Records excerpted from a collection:
========================================================================
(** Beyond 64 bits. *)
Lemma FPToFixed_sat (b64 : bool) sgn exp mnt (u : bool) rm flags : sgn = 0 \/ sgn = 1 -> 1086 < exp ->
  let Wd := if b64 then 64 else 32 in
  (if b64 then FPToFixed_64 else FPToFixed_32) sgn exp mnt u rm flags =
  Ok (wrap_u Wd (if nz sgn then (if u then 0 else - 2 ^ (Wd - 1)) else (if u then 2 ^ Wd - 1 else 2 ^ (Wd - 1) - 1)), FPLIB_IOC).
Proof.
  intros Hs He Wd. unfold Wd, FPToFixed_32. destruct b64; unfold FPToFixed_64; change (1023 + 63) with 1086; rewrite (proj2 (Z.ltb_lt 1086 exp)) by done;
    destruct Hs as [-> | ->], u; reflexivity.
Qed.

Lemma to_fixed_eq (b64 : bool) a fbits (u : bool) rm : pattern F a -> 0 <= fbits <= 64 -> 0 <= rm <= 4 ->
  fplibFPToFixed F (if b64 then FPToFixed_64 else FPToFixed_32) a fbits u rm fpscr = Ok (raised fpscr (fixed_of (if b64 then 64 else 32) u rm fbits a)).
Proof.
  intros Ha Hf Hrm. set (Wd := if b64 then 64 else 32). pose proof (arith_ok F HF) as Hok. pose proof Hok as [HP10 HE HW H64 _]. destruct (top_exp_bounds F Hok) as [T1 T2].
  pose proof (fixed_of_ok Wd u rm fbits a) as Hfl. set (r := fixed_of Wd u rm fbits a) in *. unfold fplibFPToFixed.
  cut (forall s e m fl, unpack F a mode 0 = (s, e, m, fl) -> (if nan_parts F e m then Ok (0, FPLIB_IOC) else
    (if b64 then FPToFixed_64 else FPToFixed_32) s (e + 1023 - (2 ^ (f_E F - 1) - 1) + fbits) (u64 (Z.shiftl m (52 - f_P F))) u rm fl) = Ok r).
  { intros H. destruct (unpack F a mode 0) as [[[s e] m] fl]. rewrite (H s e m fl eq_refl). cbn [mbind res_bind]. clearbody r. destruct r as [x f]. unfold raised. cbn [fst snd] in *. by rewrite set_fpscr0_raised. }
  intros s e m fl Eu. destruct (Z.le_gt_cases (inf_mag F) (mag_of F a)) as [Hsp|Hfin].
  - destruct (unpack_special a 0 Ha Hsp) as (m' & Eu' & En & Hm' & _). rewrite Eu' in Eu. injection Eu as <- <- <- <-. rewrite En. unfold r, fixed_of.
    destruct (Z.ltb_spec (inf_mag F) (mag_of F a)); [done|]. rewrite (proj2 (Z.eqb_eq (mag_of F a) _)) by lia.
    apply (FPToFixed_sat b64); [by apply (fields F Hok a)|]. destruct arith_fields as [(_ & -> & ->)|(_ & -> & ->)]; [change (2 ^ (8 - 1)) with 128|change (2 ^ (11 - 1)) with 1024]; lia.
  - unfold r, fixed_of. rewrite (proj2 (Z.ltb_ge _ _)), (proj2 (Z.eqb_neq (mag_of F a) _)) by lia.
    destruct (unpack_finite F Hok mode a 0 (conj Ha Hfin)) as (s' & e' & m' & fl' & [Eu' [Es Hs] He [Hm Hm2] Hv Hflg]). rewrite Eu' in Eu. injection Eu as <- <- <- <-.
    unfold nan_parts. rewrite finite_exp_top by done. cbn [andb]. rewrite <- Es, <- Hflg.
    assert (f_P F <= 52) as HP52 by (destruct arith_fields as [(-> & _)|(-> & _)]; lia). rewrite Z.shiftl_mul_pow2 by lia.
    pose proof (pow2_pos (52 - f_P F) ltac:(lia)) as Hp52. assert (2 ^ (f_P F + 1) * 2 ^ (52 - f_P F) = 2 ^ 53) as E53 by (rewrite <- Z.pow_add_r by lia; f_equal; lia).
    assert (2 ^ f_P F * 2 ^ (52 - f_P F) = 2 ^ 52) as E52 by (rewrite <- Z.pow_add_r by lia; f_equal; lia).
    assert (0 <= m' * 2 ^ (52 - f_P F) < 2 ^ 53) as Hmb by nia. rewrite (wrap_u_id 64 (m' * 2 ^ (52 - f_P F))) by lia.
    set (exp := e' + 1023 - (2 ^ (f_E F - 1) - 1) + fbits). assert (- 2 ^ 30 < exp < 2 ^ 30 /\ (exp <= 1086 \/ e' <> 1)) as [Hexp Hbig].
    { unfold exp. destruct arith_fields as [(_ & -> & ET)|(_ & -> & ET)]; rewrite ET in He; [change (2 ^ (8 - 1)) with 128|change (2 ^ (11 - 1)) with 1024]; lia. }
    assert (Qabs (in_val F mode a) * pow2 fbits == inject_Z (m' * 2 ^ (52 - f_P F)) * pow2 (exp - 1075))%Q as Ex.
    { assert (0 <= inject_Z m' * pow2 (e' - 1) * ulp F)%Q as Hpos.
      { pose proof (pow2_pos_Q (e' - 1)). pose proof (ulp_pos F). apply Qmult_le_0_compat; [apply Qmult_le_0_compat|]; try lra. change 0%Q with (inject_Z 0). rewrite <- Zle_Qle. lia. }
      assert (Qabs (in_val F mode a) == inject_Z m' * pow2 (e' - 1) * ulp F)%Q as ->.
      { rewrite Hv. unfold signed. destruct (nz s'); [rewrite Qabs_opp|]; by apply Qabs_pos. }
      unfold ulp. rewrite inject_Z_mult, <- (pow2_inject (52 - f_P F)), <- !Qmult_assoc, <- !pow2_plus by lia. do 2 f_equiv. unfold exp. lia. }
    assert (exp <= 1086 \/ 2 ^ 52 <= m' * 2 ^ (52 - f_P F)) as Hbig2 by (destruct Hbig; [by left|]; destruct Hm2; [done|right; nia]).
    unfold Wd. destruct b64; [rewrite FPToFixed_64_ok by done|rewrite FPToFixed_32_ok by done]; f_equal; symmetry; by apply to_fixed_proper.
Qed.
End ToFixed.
========================================================================
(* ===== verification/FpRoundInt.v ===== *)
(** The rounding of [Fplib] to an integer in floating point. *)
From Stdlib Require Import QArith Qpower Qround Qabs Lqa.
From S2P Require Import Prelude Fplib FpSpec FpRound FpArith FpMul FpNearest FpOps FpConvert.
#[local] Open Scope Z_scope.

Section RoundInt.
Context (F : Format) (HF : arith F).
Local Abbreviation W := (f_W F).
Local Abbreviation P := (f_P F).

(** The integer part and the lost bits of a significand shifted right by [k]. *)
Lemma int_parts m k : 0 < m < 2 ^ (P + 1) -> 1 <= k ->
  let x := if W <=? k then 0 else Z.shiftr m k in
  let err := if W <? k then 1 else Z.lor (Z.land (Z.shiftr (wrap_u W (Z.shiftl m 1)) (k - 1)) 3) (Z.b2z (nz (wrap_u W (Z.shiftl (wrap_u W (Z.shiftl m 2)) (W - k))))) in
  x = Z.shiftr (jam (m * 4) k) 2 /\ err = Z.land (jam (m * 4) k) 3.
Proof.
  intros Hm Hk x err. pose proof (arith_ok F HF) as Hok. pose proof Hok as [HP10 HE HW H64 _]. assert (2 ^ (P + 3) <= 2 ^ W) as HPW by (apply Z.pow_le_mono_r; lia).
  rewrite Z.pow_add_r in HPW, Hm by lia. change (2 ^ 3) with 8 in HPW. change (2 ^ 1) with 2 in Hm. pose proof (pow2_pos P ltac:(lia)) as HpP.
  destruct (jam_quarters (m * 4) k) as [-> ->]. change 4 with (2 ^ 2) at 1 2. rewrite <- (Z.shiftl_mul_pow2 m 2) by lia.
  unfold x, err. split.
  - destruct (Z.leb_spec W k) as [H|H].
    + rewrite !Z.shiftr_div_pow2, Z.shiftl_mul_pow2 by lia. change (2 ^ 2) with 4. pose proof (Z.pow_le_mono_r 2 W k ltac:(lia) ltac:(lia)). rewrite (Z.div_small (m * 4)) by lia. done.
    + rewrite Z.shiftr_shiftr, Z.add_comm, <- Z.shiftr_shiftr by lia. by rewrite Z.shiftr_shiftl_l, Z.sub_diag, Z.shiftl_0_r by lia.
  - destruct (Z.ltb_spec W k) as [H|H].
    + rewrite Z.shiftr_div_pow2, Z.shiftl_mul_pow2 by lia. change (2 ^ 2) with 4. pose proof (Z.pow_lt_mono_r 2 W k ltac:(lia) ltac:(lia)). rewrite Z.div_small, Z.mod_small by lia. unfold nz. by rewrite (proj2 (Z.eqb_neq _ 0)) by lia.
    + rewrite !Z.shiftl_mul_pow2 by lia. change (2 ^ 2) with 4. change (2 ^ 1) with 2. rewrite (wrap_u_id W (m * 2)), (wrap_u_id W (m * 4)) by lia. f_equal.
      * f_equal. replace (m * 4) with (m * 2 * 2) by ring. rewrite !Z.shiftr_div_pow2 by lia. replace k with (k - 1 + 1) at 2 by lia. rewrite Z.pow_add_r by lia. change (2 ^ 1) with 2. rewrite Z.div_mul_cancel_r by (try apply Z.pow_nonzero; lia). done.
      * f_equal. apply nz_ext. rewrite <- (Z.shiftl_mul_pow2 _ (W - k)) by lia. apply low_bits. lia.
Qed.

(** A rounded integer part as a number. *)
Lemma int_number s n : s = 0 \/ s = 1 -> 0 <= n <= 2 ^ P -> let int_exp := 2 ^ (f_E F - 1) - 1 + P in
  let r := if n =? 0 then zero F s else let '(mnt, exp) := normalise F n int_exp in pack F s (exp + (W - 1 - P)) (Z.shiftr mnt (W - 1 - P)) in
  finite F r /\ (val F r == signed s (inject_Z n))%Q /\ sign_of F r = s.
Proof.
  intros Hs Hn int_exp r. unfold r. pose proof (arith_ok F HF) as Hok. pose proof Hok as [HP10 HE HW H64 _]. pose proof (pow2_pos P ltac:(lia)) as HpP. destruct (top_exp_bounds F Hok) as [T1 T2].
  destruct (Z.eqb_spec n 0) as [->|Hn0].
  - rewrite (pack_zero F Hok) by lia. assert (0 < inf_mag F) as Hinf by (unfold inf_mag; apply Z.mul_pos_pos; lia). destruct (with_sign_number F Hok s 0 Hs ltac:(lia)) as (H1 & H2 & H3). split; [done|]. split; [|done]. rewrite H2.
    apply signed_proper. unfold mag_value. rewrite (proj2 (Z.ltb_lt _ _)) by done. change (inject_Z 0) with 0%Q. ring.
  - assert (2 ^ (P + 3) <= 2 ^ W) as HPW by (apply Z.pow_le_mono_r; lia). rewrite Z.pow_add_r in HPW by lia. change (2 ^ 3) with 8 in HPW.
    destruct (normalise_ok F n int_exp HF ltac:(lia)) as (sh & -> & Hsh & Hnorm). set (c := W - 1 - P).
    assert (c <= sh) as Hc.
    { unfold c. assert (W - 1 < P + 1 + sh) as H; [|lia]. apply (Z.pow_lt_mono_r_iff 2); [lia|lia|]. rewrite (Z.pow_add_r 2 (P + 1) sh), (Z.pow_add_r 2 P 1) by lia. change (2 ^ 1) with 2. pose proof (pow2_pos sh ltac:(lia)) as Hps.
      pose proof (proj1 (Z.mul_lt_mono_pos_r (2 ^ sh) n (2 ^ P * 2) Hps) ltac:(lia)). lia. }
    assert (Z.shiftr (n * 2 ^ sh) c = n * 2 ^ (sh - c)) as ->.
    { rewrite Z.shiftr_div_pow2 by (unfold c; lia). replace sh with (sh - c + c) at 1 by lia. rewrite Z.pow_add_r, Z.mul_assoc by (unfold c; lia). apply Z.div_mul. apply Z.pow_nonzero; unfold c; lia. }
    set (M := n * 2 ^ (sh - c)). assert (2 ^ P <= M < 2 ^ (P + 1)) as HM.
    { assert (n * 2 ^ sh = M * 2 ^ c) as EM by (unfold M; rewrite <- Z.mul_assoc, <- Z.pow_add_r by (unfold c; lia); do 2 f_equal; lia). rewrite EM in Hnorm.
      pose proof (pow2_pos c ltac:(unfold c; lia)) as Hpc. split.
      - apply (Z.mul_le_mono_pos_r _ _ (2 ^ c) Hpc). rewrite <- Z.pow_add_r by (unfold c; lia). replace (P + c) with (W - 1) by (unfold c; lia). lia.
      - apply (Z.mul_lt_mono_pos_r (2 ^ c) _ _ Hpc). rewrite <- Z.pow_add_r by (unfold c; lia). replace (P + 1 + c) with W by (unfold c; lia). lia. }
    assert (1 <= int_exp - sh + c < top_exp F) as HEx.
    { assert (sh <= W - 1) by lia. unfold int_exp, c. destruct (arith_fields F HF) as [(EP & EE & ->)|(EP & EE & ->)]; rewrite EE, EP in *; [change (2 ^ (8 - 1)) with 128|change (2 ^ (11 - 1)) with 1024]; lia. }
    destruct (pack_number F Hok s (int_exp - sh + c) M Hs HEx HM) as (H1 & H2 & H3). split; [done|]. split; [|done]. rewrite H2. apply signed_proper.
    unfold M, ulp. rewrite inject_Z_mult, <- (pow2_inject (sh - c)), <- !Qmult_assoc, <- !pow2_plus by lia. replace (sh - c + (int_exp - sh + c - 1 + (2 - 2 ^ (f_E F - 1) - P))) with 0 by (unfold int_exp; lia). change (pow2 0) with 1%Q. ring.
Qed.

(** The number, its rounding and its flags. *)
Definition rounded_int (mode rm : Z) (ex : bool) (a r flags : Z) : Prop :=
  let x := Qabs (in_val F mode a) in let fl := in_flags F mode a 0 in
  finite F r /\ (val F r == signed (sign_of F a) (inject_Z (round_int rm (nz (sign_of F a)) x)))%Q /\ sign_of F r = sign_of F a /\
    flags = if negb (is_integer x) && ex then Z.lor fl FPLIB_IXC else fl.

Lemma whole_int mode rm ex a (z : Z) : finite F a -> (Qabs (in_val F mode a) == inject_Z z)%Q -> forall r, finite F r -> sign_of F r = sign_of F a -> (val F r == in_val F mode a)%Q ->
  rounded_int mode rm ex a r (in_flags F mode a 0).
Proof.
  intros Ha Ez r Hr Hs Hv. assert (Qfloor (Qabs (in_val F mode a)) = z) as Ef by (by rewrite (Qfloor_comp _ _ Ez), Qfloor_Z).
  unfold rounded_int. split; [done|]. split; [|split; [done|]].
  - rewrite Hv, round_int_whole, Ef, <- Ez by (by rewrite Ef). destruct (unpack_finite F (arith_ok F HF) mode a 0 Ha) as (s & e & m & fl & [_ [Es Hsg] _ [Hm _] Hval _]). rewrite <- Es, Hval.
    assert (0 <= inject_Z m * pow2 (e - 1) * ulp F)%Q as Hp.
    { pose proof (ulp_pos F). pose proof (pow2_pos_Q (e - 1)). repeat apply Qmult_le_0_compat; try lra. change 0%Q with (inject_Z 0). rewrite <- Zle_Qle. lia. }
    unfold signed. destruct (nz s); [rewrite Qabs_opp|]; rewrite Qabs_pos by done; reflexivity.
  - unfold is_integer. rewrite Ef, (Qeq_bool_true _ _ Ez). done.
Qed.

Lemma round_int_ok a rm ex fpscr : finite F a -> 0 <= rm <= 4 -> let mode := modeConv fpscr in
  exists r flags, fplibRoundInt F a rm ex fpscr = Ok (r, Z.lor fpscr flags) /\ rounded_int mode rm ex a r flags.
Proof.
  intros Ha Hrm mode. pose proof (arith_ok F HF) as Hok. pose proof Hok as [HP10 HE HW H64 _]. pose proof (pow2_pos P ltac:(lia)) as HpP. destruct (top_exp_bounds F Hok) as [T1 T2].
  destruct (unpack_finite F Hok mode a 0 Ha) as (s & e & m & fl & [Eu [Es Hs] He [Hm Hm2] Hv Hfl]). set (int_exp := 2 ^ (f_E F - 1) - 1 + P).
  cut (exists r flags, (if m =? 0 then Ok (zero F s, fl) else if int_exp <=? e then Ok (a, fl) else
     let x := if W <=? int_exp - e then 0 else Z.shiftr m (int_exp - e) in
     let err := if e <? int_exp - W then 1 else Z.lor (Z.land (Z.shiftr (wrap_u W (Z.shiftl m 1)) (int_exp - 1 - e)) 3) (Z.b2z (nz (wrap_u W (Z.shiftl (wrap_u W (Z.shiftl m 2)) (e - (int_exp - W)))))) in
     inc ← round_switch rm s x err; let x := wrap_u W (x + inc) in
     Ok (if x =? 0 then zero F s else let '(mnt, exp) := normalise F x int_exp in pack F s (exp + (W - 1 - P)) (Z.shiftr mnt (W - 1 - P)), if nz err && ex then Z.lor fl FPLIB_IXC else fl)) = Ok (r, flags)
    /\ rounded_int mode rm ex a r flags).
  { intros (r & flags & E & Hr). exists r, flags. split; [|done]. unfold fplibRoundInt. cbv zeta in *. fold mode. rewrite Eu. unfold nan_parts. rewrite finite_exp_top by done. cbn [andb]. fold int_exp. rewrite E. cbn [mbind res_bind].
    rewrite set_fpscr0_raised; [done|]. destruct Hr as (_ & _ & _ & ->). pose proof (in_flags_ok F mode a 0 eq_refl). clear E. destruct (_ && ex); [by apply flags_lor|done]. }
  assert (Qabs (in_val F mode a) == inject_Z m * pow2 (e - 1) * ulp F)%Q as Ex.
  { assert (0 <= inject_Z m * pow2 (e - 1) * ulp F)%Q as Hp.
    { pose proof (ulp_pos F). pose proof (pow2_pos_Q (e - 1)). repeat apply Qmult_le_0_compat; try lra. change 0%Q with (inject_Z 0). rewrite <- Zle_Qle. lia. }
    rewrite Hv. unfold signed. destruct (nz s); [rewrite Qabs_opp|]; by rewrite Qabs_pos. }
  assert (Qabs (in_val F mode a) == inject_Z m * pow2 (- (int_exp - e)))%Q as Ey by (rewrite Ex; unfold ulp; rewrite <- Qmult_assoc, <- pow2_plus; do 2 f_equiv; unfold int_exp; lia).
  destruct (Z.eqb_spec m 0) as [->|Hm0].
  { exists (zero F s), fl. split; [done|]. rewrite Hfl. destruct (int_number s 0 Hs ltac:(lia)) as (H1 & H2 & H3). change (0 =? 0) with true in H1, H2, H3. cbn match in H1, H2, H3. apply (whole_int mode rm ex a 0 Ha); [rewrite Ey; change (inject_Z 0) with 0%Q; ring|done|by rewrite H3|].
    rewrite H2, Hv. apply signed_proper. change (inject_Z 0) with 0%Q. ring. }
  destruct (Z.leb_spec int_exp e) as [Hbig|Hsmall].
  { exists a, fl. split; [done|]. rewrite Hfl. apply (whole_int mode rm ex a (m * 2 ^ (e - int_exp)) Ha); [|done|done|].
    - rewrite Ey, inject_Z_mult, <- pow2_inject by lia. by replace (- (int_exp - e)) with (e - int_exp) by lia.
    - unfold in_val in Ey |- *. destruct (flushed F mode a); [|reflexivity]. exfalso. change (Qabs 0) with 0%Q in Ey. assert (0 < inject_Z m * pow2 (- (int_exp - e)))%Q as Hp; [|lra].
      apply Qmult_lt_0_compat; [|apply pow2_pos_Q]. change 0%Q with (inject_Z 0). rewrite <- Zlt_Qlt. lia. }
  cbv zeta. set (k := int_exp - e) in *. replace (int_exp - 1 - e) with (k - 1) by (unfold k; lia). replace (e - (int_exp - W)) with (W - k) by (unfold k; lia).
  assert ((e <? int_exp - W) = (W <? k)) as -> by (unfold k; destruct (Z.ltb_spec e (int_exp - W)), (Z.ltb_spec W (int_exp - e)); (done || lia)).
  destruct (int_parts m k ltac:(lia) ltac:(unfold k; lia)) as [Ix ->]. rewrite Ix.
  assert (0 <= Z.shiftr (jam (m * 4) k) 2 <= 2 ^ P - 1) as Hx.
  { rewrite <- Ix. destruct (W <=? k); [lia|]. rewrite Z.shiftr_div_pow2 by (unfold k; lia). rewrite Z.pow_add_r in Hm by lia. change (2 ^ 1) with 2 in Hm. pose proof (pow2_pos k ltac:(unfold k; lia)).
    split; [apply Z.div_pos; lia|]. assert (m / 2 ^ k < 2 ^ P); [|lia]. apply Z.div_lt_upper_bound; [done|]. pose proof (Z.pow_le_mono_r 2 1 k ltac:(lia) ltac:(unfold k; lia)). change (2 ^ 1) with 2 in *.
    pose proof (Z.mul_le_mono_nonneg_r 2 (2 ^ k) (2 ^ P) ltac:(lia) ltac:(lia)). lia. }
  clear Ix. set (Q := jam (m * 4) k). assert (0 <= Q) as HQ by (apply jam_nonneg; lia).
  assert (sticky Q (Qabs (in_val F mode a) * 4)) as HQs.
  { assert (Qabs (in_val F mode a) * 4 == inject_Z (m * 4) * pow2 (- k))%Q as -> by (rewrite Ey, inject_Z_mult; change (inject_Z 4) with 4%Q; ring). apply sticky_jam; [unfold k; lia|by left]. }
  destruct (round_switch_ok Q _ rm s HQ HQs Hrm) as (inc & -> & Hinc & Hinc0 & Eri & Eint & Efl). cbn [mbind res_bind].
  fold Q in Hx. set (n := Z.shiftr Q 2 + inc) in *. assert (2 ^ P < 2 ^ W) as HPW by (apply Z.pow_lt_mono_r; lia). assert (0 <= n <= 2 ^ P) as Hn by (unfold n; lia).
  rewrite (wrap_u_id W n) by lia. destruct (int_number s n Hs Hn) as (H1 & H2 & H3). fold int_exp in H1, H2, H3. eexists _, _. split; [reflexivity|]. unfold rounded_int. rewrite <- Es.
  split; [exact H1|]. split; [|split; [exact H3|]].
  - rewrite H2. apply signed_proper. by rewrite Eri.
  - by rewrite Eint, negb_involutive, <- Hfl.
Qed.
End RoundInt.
========================================================================
### Task
Word for word, restate the lines of the data above that fall between the line holding "destruct (Z.leb_spec int_exp" and the line holding "apply Qmult_lt_0_compat; [|apply", inclusive, and no other lines.

### Exercise solution
  destruct (Z.leb_spec int_exp e) as [Hbig|Hsmall].
  { exists a, fl. split; [done|]. rewrite Hfl. apply (whole_int mode rm ex a (m * 2 ^ (e - int_exp)) Ha); [|done|done|].
    - rewrite Ey, inject_Z_mult, <- pow2_inject by lia. by replace (- (int_exp - e)) with (e - int_exp) by lia.
    - unfold in_val in Ey |- *. destruct (flushed F mode a); [|reflexivity]. exfalso. change (Qabs 0) with 0%Q in Ey. assert (0 < inject_Z m * pow2 (- (int_exp - e)))%Q as Hp; [|lra].
      apply Qmult_lt_0_compat; [|apply pow2_pos_Q]. change 0%Q with (inject_Z 0). rewrite <- Zlt_Qlt. lia. }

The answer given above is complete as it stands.